> EXERCISE
Pull out of the data below the stretch of lines bounded by the one containing "refine (columns_are_read (in_memory" and the one containing "and sets position", both bounds included, unchanged.
Start of STORED DATA
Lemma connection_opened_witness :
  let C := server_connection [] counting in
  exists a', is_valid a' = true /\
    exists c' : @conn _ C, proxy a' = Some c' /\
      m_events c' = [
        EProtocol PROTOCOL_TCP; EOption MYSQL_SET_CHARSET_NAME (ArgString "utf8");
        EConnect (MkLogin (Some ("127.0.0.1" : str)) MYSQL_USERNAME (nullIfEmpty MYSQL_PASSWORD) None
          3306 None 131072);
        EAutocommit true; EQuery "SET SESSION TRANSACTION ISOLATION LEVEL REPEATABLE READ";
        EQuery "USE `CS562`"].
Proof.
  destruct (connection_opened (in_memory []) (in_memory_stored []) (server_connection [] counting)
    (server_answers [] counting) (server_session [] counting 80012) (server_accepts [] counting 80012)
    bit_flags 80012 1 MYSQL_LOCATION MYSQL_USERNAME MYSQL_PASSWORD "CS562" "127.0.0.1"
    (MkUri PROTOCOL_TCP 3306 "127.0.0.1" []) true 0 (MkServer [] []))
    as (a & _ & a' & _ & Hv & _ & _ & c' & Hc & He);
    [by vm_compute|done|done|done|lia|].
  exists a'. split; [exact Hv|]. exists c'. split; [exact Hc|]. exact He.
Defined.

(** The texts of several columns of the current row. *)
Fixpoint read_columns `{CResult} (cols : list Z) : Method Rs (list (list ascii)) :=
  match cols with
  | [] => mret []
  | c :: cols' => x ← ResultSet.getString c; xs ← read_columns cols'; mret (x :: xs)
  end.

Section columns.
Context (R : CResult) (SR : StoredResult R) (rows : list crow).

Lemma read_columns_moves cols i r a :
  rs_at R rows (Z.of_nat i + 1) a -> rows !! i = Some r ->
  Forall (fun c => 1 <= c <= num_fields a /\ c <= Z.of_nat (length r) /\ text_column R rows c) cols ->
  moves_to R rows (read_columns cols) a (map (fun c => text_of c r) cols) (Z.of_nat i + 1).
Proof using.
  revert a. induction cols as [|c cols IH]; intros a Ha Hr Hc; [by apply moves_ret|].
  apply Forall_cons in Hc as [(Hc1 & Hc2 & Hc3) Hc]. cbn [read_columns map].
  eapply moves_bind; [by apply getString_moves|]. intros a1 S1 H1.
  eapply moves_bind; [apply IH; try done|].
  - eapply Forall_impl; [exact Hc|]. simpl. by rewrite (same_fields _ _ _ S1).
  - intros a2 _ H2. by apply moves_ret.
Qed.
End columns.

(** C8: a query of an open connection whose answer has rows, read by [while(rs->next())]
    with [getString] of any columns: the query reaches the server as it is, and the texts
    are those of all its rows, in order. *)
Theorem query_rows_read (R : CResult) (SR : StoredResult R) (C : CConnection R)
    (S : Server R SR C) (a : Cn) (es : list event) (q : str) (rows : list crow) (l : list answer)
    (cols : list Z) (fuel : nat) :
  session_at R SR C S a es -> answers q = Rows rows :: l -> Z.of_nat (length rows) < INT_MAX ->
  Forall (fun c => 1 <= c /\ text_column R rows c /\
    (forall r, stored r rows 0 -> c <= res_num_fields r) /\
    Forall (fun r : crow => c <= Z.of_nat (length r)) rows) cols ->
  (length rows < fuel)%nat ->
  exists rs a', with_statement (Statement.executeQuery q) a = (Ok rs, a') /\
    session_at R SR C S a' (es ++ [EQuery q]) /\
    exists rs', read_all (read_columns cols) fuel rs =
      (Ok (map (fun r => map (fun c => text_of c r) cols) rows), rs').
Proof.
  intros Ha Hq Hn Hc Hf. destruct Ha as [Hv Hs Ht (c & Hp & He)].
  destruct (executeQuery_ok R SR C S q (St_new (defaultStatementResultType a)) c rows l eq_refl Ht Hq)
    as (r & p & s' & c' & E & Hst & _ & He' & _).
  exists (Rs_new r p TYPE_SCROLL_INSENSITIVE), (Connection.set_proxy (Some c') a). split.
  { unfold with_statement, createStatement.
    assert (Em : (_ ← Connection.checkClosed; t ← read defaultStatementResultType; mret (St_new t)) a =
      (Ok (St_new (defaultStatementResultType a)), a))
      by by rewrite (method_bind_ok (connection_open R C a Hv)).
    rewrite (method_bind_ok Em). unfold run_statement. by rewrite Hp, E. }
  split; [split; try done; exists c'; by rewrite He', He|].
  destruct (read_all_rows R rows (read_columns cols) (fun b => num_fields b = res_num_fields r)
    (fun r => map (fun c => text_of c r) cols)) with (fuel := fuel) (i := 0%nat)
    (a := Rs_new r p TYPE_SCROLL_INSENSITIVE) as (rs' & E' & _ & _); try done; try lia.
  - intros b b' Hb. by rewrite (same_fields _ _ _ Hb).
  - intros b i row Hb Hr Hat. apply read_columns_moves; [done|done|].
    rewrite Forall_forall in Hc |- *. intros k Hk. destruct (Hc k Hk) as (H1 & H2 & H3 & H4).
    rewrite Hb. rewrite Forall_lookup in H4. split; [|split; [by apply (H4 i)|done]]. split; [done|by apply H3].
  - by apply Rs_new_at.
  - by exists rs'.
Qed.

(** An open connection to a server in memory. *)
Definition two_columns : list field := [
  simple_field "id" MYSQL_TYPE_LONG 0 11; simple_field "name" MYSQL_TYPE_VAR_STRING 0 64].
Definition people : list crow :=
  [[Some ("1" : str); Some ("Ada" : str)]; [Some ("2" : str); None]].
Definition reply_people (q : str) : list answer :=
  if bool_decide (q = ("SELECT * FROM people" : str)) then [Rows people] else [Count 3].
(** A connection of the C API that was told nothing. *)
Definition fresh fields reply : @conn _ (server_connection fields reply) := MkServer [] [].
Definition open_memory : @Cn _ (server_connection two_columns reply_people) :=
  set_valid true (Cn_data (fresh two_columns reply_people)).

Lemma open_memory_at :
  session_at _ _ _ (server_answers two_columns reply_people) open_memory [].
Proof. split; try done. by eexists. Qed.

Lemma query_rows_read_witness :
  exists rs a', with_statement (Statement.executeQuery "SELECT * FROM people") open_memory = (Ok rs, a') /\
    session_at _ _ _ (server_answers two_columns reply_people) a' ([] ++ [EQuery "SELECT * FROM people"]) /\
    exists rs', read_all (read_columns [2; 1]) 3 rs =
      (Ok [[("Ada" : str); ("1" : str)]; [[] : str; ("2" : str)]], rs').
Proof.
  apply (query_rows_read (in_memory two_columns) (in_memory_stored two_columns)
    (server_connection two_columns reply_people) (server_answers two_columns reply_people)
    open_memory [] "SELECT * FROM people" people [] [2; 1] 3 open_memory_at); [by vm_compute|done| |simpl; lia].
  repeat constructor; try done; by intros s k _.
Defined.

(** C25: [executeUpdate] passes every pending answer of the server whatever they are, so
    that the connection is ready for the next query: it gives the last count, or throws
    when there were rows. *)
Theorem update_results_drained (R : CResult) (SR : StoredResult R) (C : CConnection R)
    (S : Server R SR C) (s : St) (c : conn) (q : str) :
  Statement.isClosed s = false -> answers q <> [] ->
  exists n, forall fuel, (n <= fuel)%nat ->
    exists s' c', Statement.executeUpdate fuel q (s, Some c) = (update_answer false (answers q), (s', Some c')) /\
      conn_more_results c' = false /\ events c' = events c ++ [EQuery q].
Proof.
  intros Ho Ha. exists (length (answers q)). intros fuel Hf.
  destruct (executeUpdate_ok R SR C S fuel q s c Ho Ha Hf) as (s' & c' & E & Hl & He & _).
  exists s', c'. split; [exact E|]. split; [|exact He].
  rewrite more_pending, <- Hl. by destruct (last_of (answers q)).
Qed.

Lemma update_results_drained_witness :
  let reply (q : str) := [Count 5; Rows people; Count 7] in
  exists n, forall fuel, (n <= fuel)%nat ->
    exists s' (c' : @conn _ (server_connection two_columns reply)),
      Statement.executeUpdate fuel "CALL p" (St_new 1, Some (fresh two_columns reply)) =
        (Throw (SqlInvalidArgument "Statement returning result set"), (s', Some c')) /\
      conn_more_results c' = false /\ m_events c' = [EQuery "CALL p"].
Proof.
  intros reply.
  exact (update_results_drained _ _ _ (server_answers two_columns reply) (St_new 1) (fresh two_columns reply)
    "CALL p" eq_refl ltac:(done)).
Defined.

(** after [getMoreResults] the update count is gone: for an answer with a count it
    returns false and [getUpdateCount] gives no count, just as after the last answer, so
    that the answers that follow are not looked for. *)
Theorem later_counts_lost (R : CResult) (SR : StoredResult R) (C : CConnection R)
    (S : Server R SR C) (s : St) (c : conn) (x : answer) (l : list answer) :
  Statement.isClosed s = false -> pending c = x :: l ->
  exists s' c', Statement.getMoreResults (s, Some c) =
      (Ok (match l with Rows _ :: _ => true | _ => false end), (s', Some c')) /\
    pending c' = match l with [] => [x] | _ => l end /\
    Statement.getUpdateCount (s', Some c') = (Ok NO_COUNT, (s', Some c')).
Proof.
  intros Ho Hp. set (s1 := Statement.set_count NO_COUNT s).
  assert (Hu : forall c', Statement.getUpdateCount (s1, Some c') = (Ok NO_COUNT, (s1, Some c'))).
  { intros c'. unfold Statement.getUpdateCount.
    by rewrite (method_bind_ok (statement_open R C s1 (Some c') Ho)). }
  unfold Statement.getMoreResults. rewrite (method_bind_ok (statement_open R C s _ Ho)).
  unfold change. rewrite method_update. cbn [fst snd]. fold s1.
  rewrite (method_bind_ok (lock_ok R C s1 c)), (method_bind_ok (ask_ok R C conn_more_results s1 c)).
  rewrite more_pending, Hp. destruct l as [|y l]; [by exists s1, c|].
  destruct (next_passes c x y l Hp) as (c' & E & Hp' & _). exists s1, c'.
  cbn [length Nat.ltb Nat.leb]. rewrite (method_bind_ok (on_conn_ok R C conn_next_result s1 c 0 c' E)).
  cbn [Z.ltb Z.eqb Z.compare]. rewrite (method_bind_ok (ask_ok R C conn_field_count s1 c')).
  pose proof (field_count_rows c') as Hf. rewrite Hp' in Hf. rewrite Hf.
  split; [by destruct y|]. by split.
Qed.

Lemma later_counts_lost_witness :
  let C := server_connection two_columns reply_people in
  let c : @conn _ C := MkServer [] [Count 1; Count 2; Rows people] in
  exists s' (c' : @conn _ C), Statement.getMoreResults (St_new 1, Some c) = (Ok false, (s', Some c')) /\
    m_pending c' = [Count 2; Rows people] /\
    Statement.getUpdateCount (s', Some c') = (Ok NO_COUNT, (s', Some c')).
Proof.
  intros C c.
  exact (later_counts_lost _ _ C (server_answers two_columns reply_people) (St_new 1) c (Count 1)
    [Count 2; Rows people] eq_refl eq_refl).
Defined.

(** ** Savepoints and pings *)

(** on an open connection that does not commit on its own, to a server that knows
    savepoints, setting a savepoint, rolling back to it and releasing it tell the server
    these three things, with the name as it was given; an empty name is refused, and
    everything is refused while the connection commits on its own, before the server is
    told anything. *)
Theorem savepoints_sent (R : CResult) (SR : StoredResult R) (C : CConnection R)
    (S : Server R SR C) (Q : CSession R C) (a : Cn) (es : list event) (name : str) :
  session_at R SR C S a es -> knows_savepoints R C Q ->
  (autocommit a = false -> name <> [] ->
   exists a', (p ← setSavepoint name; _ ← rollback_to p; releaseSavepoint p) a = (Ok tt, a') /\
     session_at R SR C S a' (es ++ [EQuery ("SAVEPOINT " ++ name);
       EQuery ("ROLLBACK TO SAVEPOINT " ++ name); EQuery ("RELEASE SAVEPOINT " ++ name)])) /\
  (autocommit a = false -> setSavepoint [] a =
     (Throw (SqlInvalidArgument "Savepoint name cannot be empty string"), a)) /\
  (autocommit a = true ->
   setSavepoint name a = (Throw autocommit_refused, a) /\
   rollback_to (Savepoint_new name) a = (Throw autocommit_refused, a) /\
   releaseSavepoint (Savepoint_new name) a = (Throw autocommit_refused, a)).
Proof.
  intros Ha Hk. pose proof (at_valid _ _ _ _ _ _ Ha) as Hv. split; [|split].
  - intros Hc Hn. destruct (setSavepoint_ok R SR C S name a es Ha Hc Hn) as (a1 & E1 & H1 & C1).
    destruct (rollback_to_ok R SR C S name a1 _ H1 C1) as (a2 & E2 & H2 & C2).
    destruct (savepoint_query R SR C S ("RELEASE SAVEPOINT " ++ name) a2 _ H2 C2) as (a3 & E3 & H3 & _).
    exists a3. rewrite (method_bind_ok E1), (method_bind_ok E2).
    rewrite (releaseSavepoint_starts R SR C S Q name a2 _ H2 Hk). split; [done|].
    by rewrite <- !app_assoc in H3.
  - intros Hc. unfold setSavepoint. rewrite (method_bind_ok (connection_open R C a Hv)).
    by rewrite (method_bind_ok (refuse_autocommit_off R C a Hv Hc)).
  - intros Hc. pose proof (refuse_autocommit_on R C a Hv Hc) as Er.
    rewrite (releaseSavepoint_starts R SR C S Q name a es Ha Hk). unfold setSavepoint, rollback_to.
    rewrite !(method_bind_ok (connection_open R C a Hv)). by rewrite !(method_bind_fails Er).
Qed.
End of STORED DATA
Start of STORED DATA
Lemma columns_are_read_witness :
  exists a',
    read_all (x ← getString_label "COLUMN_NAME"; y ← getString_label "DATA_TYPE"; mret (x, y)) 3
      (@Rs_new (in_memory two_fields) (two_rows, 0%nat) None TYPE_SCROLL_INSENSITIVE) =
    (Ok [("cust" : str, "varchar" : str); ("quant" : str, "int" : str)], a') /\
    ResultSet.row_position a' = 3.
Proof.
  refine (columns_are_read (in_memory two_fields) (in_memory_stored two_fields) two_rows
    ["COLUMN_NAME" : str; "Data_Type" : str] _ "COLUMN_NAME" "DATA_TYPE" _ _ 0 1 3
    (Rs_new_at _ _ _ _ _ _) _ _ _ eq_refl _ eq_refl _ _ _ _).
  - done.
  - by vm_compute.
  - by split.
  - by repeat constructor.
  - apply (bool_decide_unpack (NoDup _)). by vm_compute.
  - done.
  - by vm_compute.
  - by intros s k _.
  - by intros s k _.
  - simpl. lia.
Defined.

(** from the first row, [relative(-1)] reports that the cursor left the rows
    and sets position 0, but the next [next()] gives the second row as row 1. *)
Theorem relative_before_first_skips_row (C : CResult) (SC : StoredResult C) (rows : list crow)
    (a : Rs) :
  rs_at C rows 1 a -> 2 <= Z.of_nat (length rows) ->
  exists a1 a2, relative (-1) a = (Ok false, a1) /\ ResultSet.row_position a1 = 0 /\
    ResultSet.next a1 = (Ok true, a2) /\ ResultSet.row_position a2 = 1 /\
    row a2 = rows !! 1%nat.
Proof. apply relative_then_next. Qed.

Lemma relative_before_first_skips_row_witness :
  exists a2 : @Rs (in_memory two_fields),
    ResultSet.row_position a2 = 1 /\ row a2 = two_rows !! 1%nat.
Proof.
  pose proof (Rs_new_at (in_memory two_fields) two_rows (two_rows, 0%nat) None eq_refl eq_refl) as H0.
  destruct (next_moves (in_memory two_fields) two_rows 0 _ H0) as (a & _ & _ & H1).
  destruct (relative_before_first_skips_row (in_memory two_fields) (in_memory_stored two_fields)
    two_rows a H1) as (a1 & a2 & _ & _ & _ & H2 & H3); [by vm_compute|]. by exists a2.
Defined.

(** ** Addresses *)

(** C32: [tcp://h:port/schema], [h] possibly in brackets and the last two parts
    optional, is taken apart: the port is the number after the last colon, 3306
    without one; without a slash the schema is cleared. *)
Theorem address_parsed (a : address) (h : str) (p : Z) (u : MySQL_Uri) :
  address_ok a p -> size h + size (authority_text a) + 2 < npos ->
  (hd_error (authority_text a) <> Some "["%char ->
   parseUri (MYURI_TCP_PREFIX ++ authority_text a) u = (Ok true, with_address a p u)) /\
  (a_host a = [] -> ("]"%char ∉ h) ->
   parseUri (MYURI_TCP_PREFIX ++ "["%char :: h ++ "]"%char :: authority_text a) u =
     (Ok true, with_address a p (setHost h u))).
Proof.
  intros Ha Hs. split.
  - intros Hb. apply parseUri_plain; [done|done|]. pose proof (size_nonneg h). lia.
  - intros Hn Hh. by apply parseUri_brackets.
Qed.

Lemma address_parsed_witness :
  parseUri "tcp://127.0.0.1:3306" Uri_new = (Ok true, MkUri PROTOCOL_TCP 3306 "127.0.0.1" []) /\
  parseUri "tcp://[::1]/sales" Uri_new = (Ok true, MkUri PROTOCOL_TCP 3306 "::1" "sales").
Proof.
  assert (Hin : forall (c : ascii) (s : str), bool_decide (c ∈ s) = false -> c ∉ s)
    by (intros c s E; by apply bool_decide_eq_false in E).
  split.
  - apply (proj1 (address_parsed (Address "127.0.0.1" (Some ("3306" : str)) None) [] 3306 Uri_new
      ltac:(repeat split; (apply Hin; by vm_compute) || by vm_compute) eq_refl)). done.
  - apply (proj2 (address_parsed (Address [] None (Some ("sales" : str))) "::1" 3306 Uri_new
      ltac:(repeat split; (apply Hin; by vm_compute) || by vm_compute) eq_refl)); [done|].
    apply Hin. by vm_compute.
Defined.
End of STORED DATA
> SOLUTION TO THE PROBLEM
  refine (columns_are_read (in_memory two_fields) (in_memory_stored two_fields) two_rows
    ["COLUMN_NAME" : str; "Data_Type" : str] _ "COLUMN_NAME" "DATA_TYPE" _ _ 0 1 3
    (Rs_new_at _ _ _ _ _ _) _ _ _ eq_refl _ eq_refl _ _ _ _).
  - done.
  - by vm_compute.
  - by split.
  - by repeat constructor.
  - apply (bool_decide_unpack (NoDup _)). by vm_compute.
  - done.
  - by vm_compute.
  - by intros s k _.
  - by intros s k _.
  - simpl. lia.
Defined.

(** from the first row, [relative(-1)] reports that the cursor left the rows
    and sets position 0, but the next [next()] gives the second row as row 1. *)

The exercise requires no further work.